→ **Given data**

....................

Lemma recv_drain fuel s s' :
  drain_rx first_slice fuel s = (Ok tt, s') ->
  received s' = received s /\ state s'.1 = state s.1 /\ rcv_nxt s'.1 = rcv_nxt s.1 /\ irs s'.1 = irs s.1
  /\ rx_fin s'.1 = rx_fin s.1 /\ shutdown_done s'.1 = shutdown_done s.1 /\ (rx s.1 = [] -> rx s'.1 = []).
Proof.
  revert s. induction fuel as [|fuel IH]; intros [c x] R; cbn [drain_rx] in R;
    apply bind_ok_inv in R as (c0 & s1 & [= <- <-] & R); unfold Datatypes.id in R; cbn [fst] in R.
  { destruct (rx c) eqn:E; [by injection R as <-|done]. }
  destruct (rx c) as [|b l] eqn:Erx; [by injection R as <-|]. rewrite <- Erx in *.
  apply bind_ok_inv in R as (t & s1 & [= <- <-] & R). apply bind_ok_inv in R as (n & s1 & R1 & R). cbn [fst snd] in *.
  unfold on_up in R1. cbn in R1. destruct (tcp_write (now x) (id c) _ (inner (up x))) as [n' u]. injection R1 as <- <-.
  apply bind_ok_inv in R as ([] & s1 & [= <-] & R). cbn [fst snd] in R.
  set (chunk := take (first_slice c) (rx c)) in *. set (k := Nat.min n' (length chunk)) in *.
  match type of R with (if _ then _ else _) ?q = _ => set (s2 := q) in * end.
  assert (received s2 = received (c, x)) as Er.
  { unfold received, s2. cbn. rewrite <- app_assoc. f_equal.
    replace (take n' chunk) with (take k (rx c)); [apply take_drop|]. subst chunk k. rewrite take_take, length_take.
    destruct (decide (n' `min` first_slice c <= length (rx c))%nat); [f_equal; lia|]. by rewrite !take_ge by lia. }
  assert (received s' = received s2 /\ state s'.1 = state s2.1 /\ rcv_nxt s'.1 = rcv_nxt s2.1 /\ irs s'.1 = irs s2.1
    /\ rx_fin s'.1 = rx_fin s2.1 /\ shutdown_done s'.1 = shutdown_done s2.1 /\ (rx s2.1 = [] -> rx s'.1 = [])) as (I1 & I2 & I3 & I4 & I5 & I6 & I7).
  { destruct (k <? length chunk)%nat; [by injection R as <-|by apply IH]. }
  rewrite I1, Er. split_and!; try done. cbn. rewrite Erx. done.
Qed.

....................

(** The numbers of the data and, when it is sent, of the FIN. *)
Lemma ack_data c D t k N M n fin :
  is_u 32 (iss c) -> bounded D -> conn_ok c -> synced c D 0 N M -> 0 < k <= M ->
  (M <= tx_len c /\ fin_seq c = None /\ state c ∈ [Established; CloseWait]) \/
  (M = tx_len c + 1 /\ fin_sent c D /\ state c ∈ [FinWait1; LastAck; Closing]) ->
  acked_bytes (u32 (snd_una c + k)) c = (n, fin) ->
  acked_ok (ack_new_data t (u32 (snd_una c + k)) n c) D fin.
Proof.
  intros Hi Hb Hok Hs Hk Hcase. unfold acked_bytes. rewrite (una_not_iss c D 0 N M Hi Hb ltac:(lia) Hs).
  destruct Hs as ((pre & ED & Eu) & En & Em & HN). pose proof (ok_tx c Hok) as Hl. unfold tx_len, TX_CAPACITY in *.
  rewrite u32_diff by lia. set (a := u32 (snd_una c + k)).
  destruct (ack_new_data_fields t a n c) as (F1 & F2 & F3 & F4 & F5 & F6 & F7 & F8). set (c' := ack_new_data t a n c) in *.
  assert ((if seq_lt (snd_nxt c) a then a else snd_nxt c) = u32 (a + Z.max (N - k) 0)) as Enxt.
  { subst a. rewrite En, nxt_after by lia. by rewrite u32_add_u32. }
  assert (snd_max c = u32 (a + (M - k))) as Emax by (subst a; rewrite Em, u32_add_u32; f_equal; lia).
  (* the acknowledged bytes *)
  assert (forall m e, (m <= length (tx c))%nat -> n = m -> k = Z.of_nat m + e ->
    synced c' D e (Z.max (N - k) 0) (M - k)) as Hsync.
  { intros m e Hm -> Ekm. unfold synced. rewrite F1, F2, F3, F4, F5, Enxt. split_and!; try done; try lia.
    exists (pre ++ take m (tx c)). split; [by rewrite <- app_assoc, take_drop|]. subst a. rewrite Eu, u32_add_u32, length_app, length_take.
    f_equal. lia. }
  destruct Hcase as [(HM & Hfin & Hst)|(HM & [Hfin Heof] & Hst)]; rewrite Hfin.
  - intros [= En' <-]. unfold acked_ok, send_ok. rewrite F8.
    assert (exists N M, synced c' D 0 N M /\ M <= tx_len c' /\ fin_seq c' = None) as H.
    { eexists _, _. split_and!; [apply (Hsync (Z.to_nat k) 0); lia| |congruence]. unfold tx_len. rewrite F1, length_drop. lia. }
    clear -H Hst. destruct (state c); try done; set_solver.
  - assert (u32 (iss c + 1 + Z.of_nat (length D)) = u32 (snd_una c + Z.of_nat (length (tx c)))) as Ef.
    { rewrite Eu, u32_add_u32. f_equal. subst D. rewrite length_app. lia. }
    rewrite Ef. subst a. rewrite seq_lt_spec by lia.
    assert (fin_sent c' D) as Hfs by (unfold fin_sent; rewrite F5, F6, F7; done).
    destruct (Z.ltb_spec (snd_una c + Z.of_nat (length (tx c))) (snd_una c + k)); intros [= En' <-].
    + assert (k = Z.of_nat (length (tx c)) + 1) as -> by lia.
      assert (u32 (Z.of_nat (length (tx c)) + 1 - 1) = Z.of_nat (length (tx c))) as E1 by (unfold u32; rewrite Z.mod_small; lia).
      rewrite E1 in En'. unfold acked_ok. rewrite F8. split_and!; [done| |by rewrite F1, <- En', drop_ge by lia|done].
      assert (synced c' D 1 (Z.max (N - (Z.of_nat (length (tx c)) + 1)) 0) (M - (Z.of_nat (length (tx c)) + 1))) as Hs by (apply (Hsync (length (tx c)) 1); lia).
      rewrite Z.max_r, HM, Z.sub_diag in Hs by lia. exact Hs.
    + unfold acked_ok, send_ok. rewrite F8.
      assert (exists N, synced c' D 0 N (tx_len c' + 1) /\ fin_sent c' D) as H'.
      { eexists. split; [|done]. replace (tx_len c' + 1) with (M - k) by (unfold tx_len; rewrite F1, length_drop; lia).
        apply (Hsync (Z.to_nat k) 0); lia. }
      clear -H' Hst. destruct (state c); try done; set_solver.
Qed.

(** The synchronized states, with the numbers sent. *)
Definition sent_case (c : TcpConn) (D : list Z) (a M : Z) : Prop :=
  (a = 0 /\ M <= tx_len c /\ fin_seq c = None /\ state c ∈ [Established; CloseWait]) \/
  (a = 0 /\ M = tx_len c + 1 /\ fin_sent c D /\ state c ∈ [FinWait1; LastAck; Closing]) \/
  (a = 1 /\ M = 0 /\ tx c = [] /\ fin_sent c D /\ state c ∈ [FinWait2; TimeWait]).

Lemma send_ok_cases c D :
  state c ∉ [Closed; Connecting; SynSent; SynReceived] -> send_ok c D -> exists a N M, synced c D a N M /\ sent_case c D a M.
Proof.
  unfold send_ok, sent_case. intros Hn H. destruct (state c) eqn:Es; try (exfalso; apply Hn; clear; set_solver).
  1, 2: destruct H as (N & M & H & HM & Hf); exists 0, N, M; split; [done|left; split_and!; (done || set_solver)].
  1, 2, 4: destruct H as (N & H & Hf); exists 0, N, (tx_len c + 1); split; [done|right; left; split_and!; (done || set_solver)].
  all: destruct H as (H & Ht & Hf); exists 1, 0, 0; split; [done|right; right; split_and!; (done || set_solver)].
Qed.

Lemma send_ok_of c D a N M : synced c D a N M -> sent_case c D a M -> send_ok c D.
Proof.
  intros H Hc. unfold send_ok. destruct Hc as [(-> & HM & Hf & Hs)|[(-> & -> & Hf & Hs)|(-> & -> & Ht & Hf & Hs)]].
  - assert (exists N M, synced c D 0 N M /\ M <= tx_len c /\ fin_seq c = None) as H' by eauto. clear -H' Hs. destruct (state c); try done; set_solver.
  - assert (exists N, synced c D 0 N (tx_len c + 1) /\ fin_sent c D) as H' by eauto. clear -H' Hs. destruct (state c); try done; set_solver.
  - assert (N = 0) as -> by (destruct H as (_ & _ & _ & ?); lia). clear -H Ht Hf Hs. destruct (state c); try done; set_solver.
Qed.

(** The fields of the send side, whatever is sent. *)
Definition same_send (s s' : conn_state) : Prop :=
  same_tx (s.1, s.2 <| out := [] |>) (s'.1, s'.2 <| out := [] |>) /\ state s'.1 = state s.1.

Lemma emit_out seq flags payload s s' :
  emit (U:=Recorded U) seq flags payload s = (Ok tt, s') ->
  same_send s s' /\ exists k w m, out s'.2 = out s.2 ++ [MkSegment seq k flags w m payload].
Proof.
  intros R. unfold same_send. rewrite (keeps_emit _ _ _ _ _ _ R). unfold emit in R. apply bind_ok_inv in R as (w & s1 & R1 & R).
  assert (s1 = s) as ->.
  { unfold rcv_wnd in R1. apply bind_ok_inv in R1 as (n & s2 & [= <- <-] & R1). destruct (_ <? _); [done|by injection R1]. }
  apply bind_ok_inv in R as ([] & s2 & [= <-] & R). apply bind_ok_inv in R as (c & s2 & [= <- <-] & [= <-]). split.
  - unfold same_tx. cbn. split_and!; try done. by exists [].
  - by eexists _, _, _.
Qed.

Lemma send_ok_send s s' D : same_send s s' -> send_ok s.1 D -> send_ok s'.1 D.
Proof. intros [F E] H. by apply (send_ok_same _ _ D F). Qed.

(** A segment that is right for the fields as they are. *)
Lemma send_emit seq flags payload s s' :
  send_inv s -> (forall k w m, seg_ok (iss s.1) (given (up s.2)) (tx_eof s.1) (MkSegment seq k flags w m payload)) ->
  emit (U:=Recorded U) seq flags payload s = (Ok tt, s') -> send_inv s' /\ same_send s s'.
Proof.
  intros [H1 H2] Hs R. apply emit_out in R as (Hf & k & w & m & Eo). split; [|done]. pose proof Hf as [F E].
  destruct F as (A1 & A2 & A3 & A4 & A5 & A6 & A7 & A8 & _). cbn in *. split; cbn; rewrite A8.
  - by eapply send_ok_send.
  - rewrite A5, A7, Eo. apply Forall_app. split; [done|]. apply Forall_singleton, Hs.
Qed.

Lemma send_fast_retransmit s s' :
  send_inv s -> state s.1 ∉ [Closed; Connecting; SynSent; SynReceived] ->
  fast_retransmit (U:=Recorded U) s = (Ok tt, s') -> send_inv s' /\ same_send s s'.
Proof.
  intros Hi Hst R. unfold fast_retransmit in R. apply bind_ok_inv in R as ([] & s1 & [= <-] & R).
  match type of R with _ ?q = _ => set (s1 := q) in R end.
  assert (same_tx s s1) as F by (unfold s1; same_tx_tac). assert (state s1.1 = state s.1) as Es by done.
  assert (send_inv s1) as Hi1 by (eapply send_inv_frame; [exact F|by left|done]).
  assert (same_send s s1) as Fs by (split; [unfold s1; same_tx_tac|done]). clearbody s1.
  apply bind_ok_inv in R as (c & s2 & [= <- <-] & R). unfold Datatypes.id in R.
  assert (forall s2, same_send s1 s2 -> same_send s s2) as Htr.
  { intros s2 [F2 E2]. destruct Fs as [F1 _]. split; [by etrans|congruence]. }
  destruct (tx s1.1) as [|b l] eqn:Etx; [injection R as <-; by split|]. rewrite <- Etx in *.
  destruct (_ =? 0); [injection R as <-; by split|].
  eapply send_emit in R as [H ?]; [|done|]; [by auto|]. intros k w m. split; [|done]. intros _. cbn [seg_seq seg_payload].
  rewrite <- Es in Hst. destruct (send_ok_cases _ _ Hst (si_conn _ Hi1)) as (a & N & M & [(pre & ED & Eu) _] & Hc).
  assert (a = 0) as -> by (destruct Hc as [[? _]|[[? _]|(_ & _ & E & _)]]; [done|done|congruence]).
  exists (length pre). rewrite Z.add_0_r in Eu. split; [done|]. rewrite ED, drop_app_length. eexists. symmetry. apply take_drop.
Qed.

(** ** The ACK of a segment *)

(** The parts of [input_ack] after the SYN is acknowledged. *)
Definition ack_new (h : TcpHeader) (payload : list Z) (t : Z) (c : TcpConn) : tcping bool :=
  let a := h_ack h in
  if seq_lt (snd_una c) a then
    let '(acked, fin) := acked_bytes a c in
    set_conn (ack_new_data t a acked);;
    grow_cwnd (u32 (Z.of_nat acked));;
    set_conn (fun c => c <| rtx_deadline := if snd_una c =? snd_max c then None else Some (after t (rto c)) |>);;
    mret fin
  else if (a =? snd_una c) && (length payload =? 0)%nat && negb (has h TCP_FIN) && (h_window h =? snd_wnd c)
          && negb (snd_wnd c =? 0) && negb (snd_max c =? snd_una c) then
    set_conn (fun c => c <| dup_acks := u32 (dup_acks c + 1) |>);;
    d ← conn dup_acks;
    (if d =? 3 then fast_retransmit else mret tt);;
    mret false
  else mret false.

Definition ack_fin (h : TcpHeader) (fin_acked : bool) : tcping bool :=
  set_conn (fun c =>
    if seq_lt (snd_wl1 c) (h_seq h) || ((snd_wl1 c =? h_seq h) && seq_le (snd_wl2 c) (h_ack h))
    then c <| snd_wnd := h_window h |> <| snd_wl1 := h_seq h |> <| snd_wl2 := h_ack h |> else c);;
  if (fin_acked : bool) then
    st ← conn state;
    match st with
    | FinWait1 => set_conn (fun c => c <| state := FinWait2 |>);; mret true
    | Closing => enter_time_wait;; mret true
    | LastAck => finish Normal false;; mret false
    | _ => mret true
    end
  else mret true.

....................

Copy the records above exactly, beginning at the line that contains "Lemma recv_drain fuel" and stopping after the line that contains "assert (received s'".

Lemma recv_drain fuel s s' :
  drain_rx first_slice fuel s = (Ok tt, s') ->
  received s' = received s /\ state s'.1 = state s.1 /\ rcv_nxt s'.1 = rcv_nxt s.1 /\ irs s'.1 = irs s.1
  /\ rx_fin s'.1 = rx_fin s.1 /\ shutdown_done s'.1 = shutdown_done s.1 /\ (rx s.1 = [] -> rx s'.1 = []).
Proof.
  revert s. induction fuel as [|fuel IH]; intros [c x] R; cbn [drain_rx] in R;
    apply bind_ok_inv in R as (c0 & s1 & [= <- <-] & R); unfold Datatypes.id in R; cbn [fst] in R.
  { destruct (rx c) eqn:E; [by injection R as <-|done]. }
  destruct (rx c) as [|b l] eqn:Erx; [by injection R as <-|]. rewrite <- Erx in *.
  apply bind_ok_inv in R as (t & s1 & [= <- <-] & R). apply bind_ok_inv in R as (n & s1 & R1 & R). cbn [fst snd] in *.
  unfold on_up in R1. cbn in R1. destruct (tcp_write (now x) (id c) _ (inner (up x))) as [n' u]. injection R1 as <- <-.
  apply bind_ok_inv in R as ([] & s1 & [= <-] & R). cbn [fst snd] in R.
  set (chunk := take (first_slice c) (rx c)) in *. set (k := Nat.min n' (length chunk)) in *.
  match type of R with (if _ then _ else _) ?q = _ => set (s2 := q) in * end.
  assert (received s2 = received (c, x)) as Er.
  { unfold received, s2. cbn. rewrite <- app_assoc. f_equal.
    replace (take n' chunk) with (take k (rx c)); [apply take_drop|]. subst chunk k. rewrite take_take, length_take.
    destruct (decide (n' `min` first_slice c <= length (rx c))%nat); [f_equal; lia|]. by rewrite !take_ge by lia. }
  assert (received s' = received s2 /\ state s'.1 = state s2.1 /\ rcv_nxt s'.1 = rcv_nxt s2.1 /\ irs s'.1 = irs s2.1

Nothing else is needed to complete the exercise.